ALEXANDRIA, Va. (CN) – Former Trump campaign chairman Paul Manafort on Tuesday made another attempt to have criminal charges brought against him by Special Counsel Robert Mueller thrown out by a federal court — but this time the request was filed in Virginia, where he is scheduled to stand trial in July.
In a 40-page filing in the federal court in Alexandria, Virginia, Manafort attorneys Kevin Downing and Thomas Zehnle, make similar arguments to those they put forward just weeks ago in the federal court in Washington, D.C.
Manafort’s prosecution stems from overbroad powers granted to Mueller when he was hired, ostensibly, to probe Russian meddling in the 2016 presidential election, his attorneys say.
According to Downing and Zehnle, the granting of those powers “exceeds those limits on the attorney general and acting attorney general’s authority.”
Repeating claims that Mueller has been issued a “blank check” by Deputy Attorney General Rod Rosenstein to conduct the investigation, the attorneys suggest the superseding indictment against Manafort alleging bank and tax fraud, as well as making false statements to authorities, “does not focus in the slightest on alleged coordination between the Russian government and the Trump campaign.”

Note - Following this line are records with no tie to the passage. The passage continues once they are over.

(* ===== verification/_CoqProject ===== *)
-Q . S2P
Prelude.v
Text.v
Locator.v
Routes.v
Json.v
Prog.v
Bounds.v
Sim.v
Browser.v
Dashboard.v
Agents.v
Transparency.v
EndToEnd.v
Main.v
Process.v
(* ===== verification/Locator.v ===== *)
(** * Locators

    The locators the scripts build, as the Playwright sync API composes
    them: [page.get_by_role(role, name=...)], [page.get_by_text(...)],
    [page.get_by_placeholder(...)], [page.locator(selector)], the
    [.first] property, and a locator method called on another locator
    ([form.get_by_placeholder(...)]), which searches inside the elements
    of the outer one.  Building a locator performs no call: only the
    actions and assertions on it do ([Prog.v]). *)

From Stdlib Require Import String List Bool Arith Lia.
From S2P Require Import Prelude Text.
Import ListNotations.
Local Open Scope string_scope.

Inductive Locator : Type :=
| GetByRole (role : string) (name : option string)
| GetByText (text : string)
| GetByPlaceholder (text : string)
| Css (selector : string)
| First (l : Locator)
| Scoped (scope : Locator) (inner : Locator).

Definition Locator_eq_dec (l1 l2 : Locator) : {l1 = l2} + {l1 <> l2}.
Proof. decide equality; first [apply string_dec | decide equality; apply string_dec]. Defined.

(** ** Documents and resolution

    A document is the list of its elements in document order.  Each
    element carries what the locators look at: its tag, its ARIA role and
    accessible name, its text, its placeholder, whether it is visible,
    and the ids of the elements that enclose it. *)
Record Element : Type := mkElement {
  el_id : nat;
  el_tag : string;
  el_role : option string;
  el_name : string;
  el_text : string;
  el_placeholder : option string;
  el_visible : bool;
  el_ancestors : list nat
}.

Definition Dom : Type := list Element.

Definition role_is (r : string) (e : Element) : bool :=
  match el_role e with Some r' => String.eqb r' r | None => false end.

(** The elements a locator stands for, in document order.  A role
    locator only sees elements that are not hidden ([include_hidden] is
    false by default); names, texts and placeholders match as substrings,
    ignoring case ([exact] is not passed); [locator(sel)] is used with tag
    names only; [.first] keeps the first match; a locator called on
    another keeps the matches inside one of the outer matches. *)
Fixpoint resolve (d : Dom) (l : Locator) : list Element :=
  match l with
  | GetByRole r n =>
      filter (fun e => el_visible e && role_is r e &&
                       match n with None => true | Some n => text_matches false n (el_name e) end) d
  | GetByText t => filter (fun e => text_matches false t (el_text e)) d
  | GetByPlaceholder t =>
      filter (fun e => match el_placeholder e with
                       | Some p => text_matches false t p
                       | None => false end) d
  | Css sel => filter (fun e => String.eqb (el_tag e) sel) d
  | First l => firstn 1 (resolve d l)
  | Scoped s i =>
      let outer := resolve d s in
      filter (fun e => existsb (fun a => existsb (Nat.eqb (el_id a)) (el_ancestors e)) outer)
             (resolve d i)
  end.

(** What an action or an assertion finds: nothing yet, the one element,
    or several (a strict-mode violation). *)
Inductive Target : Type :=
| NoMatch
| One (e : Element)
| Many (n : nat).

Definition target (d : Dom) (l : Locator) : Target :=
  match resolve d l with
  | [] => NoMatch
  | [e] => One e
  | es => Many (length es)
  end.

(** ** Lemmas *)

Lemma resolve_in_dom (d : Dom) (l : Locator) (e : Element) : In e (resolve d l) -> In e d.
Proof.
  revert e. induction l as [r n|t|t|sel|l IH|s IHs i IHi]; intros e; simpl;
    try (rewrite filter_In; tauto).
  - intros H. apply IH. destruct (resolve d l) as [|x xs]; simpl in H; [contradiction|].
    destruct H as [<-|[]]. simpl. auto.
  - rewrite filter_In. intros [H _]. auto.
Qed.

Lemma target_many (d : Dom) (l : Locator) :
  2 <= length (resolve d l) -> target d l = Many (length (resolve d l)).
Proof.
  unfold target. destruct (resolve d l) as [|x [|y ys]]; simpl; intros H; [lia | lia | reflexivity].
Qed.

(** A scoped locator only finds elements inside a match of its scope. *)
Lemma resolve_scoped_inside (d : Dom) (s i : Locator) (e : Element) :
  In e (resolve d (Scoped s i)) -> exists a, In a (resolve d s) /\ In (el_id a) (el_ancestors e).
Proof.
  simpl. rewrite filter_In. intros [_ Hex]. apply existsb_exists in Hex as [a [Ha Hin]].
  apply existsb_exists in Hin as [x [Hx Heq]]. apply Nat.eqb_eq in Heq. subst x. eauto.
Qed.

(** A role locator matches every visible element of that role whose name
    contains the needle. *)
Lemma resolve_role_intro (d : Dom) (r n : string) (e : Element) :
  In e d -> el_visible e = true -> el_role e = Some r -> text_matches false n (el_name e) = true ->
  In e (resolve d (GetByRole r (Some n))).
Proof.
  intros Hin Hv Hr Hm. simpl. apply filter_In. split; [exact Hin|].
  unfold role_is. rewrite Hv, Hr, String.eqb_refl. exact Hm.
Qed.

“It focuses instead on [his] consulting work in Ukraine, which ended in 2014, years before the Trump campaign was even launched, as well as Mr. Manafort’s tax filings from 2006 to 2014 and his personal finances, which likewise have no connection to coordination between the Russian government and the Trump campaign,” the motion says.
Because Rosenstein “lacked power to grant special counsel jurisdiction,” Manafort’s attorneys argue, Mueller lacks even the basic authority to bring the claims against their client.

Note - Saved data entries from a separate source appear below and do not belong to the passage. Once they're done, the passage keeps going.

(* ===== verification/Bounds.v ===== *)
(** * How many calls a program can make

    The scripts have no loop and no retry: every run makes a bounded
    number of calls, whatever the browser answers.  [calls_le P n p]
    says that every run of [p] makes at most [n] calls that satisfy the
    test [P]; it is an inductive predicate with one rule per constructor
    of [Prog], and the lemmas below build it along the combinators of
    [Prog.v] ([calls_le_bind], [calls_le_try_except], ...), so that a
    script's bound is read off its structure.  [calls_le_run] turns it
    into a bound on the trace of any run. *)

From Stdlib Require Import List Bool Arith Lia.
From S2P Require Import Prelude Prog.
Import ListNotations.

(** The calls of a list that satisfy [P]. *)
Definition count (P : Call -> bool) (cs : list Call) : nat := length (filter P cs).

Definition weight (P : Call -> bool) (c : Call) : nat := if P c then 1 else 0.

Lemma count_app (P : Call -> bool) (l1 l2 : list Call) : count P (l1 ++ l2) = count P l1 + count P l2.
Proof. unfold count. rewrite filter_app, length_app. reflexivity. Qed.

Lemma count_cons (P : Call -> bool) (c : Call) (l : list Call) : count P (c :: l) = weight P c + count P l.
Proof. unfold count, weight. cbn. destruct (P c); reflexivity. Qed.

Section Bounded.
Variable P : Call -> bool.

Inductive calls_le {A} : nat -> Prog A -> Prop :=
| cl_ret n a : calls_le n (Ret a)
| cl_throw n e : calls_le n (Throw e)
| cl_vis n c k : (forall r, calls_le n (k r)) -> calls_le (weight P c + n) (Vis c k).

Lemma calls_le_mono {A} (n m : nat) (p : Prog A) : calls_le n p -> n <= m -> calls_le m p.
Proof.
  intros H. revert m. induction H as [n a|n e|n c k Hk IH]; intros m Hm; try constructor.
  replace m with (weight P c + (m - weight P c)) by lia. constructor. intros r. apply IH. lia.
Qed.

(** Every run makes at most the bound. *)
Lemma calls_le_run {A W} (h : Call -> W -> result Exn Val * W) (n : nat) (p : Prog A) (w : W) :
  calls_le n p -> count P (calls (trace (run h p w))) <= n.
Proof.
  intros H. revert w. induction H as [n a|n e|n c k Hk IH]; intros w; [cbn; lia | cbn; lia |].
  cbn [run]. destruct (h c w) as [r w1]. specialize (IH r w1). unfold trace in *.
  destruct (run h (k r) w1) as [[o w2] t]. cbn [snd] in *. rewrite calls_cons, count_cons. cbn [fst]. lia.
Qed.

Lemma calls_le_call (c : Call) : calls_le (weight P c) (call c).
Proof.
  rewrite <- (Nat.add_0_r (weight P c)). constructor. intros [v|e]; constructor.
Qed.

Lemma calls_le_bind {A B} (n m : nat) (p : Prog A) (f : A -> Prog B) :
  calls_le n p -> (forall a, calls_le m (f a)) -> calls_le (n + m) (bind p f).
Proof.
  intros Hp Hf. induction Hp as [n a|n e|n c k Hk IH]; cbn [bind].
  - apply (calls_le_mono m); [apply Hf | lia].
  - constructor.
  - rewrite <- Nat.add_assoc. constructor. exact IH.
Qed.

Lemma calls_le_try_except {A} (n m : nat) (p : Prog A) (hd : Exn -> Prog A) :
  calls_le n p -> (forall e, calls_le m (hd e)) -> calls_le (n + m) (try_except p hd).
Proof.
  intros Hp Hh. induction Hp as [n a|n e|n c k Hk IH]; cbn [try_except].
  - constructor.
  - apply (calls_le_mono m); [apply Hh | lia].
  - rewrite <- Nat.add_assoc. constructor. exact IH.
Qed.

Lemma calls_le_try_finally {A} (n m : nat) (p : Prog A) (f : Prog unit) :
  calls_le n p -> calls_le m f -> calls_le (n + m) (try_finally p f).
Proof.
  intros Hp Hf. unfold try_finally.
  replace (n + m) with (((n + 0) + 0) + (m + 0)) by lia.
  apply calls_le_bind; [apply calls_le_try_except; [apply calls_le_bind|] |]; intros; try constructor; [exact Hp|].
  apply calls_le_bind; [exact Hf|]. intros _. destruct a; constructor.
Qed.

Lemma calls_le_with_playwright {A} (n : nat) (body : Prog A) :
  calls_le n body ->
  calls_le (weight P PlaywrightStart + n + weight P PlaywrightStop) (with_playwright body).
Proof.
  intros Hb. unfold with_playwright. rewrite <- Nat.add_assoc.
  apply calls_le_bind; [apply calls_le_call|]. intros _.
  apply calls_le_try_finally; [exact Hb|].
  rewrite <- (Nat.add_0_r (weight P PlaywrightStop)).
  apply calls_le_bind; [apply calls_le_call | intros _; constructor].
Qed.

Lemma calls_le_seq_calls (cs : list Call) : calls_le (count P cs) (seq_calls cs).
Proof.
  induction cs as [|c cs IH]; cbn [seq_calls]; [constructor|].
  rewrite count_cons. apply calls_le_bind; [apply calls_le_call | intros _; exact IH].
Qed.
End Bounded.

#[export] Hint Resolve calls_le_call calls_le_seq_calls : xp.

(** Every call, and the screenshots. *)
Definition any_call (c : Call) : bool := true.
Definition is_screenshot (c : Call) : bool := match c with Screenshot _ => true | _ => false end.

Lemma count_any (cs : list Call) : count any_call cs = length cs.
Proof. unfold count, any_call. rewrite filter_true. reflexivity. Qed.

(** The length of every trace. *)
Lemma run_length_le {A W} (h : Call -> W -> result Exn Val * W) (n : nat) (p : Prog A) (w : W) :
  calls_le any_call n p -> length (trace (run h p w)) <= n.
Proof.
  intros H. pose proof (calls_le_run any_call h n p w H) as Hc.
  rewrite count_any in Hc. unfold calls in Hc. rewrite length_map in Hc. exact Hc.
Qed.

(** A [with] block around a straight line: the entry, the statements
    and the exit. *)
Lemma calls_le_with_seq_calls (P : Call -> bool) (cs : list Call) :
  calls_le P (weight P PlaywrightStart + count P cs + weight P PlaywrightStop) (with_playwright (seq_calls cs)).
Proof. apply calls_le_with_playwright, calls_le_seq_calls. Qed.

If Mueller wishes to pursue matters which arise during the investigation not tied to the Russia meddling probe, special counsel “must consult the acting attorney general and obtain additional jurisdiction,” the complaint states.
Special counsel regulations handed down by the Justice Department in 1999 do not give the acting attorney general authority to grant expansive ex ante jurisdiction, they argue, which includes anything that might be uncovered during the probe which is not directly tied to possible Russians meddle in the 2016 presidential election.

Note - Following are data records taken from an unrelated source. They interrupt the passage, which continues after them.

(** The calls a script makes before its first request: passive calls
    and route registrations, and the routes they leave. *)
Definition setup_call (c : Call) : bool :=
  match c with RouteFulfill _ _ => true | _ => passive c end.

Definition after1 (rt : RouteTable) (c : Call) : RouteTable :=
  match c with RouteFulfill p r => register rt p r | _ => rt end.

Fixpoint routes_after (rt : RouteTable) (cs : list Call) : RouteTable :=
  match cs with [] => rt | c :: cs' => routes_after (after1 rt c) cs' end.

(** Every request an application can make is answered by a route. *)
Definition covers (rt : RouteTable) : Prop :=
  forall v u, In u (app_fetches v) -> dispatch rt u <> None.

Lemma filter_dispatched (rt : RouteTable) (us : list string) :
  (forall u, In u us -> dispatch rt u <> None) ->
  filter (fun u => match dispatch rt u with Some _ => false | None => true end) us = [].
Proof.
  induction us as [|u us IH]; intros Hd; [reflexivity|]. cbn [filter].
  destruct (dispatch rt u) eqn:E; [apply IH; intros; apply Hd; right; assumption|].
  exfalso. apply (Hd u); [left; reflexivity | exact E].
Qed.

Lemma map_dispatched (rt : RouteTable) (b1 b2 : string -> Response) (us : list string) :
  (forall u, In u us -> dispatch rt u <> None) ->
  map (fun u => match dispatch rt u with Some r => r | None => b1 u end) us =
  map (fun u => match dispatch rt u with Some r => r | None => b2 u end) us.
Proof.
  intros Hd. apply map_ext_in. intros u Hu.
  destruct (dispatch rt u) eqn:E; [reflexivity | exfalso; exact (Hd u Hu E)].
Qed.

“Yet [Mueller’s] appointment order purports to do just that … it eliminates the requirement that a politically accountable officer approve expansions to the scope of the investigation and with it the political accountability the Special Counsel Regulations were designed to ensure,” the motion states.
Without the appropriate jurisdiction, dismissal is warranted, the attorneys argue.
“It is well established that when the attorney who initiated a criminal proceeding is without authorization to appear on behalf of the United States, jurisdiction is lacking,” Downing writes.
The attorneys cite the “disastrous” former Ethics in Government Act of 1978 to support their argument. The legislation, they argue allowed for “independent counsel investigations to become roving commissions, uncontrolled by politically accountable officials or competing priorities.”
When the Justice Department agreed to modify the legislation – requiring further jurisdiction for any other matter that might arise during the course of an investigation – a balance was struck “between independence and accountability.”
But that balance hasn’t been achieved in Manafort’s case, Downing says.
Special counsel regulations provide special counsel the original jurisdiction to investigate or prosecute obstruction and other efforts to impede an investigation unlawfully, but Rosenstein’s agreement order to Mueller to investigate “any” additional matters that “arose or may arise” is an overreach.
Citing U.S. v. Nixon, Downing reminds the court that the Supreme Court of the United States rejected the former president’s challenge to a special prosecutor subpoena. While the court noted it was “theoretically possible for the attorney general to amend or revoke the regulation defining a special prosecutor’s authority so as to deprive him or her of subpoena power,” where that regulation is enforced, the executive branch is bound to enforce it.
The same principle applied in U.S. v Providence Journal, a case where a district court appointed a private attorney to prosecute a contempt motion because the U.S. attorney was conflicted. A writ of certiorari was filed but regulations stipulate no person can represent the Supreme Court except the Solicitor General or a designee.
The solicitor general never authorized the writ and the Supreme Court dismissed it, holding that a proper representative with proper jurisdiction was lacking.
“That the district court purported to appoint the special prosecutor was irrelevant, because the special prosecutor lacked actual authority under law, dismissal was required,” Downing writes.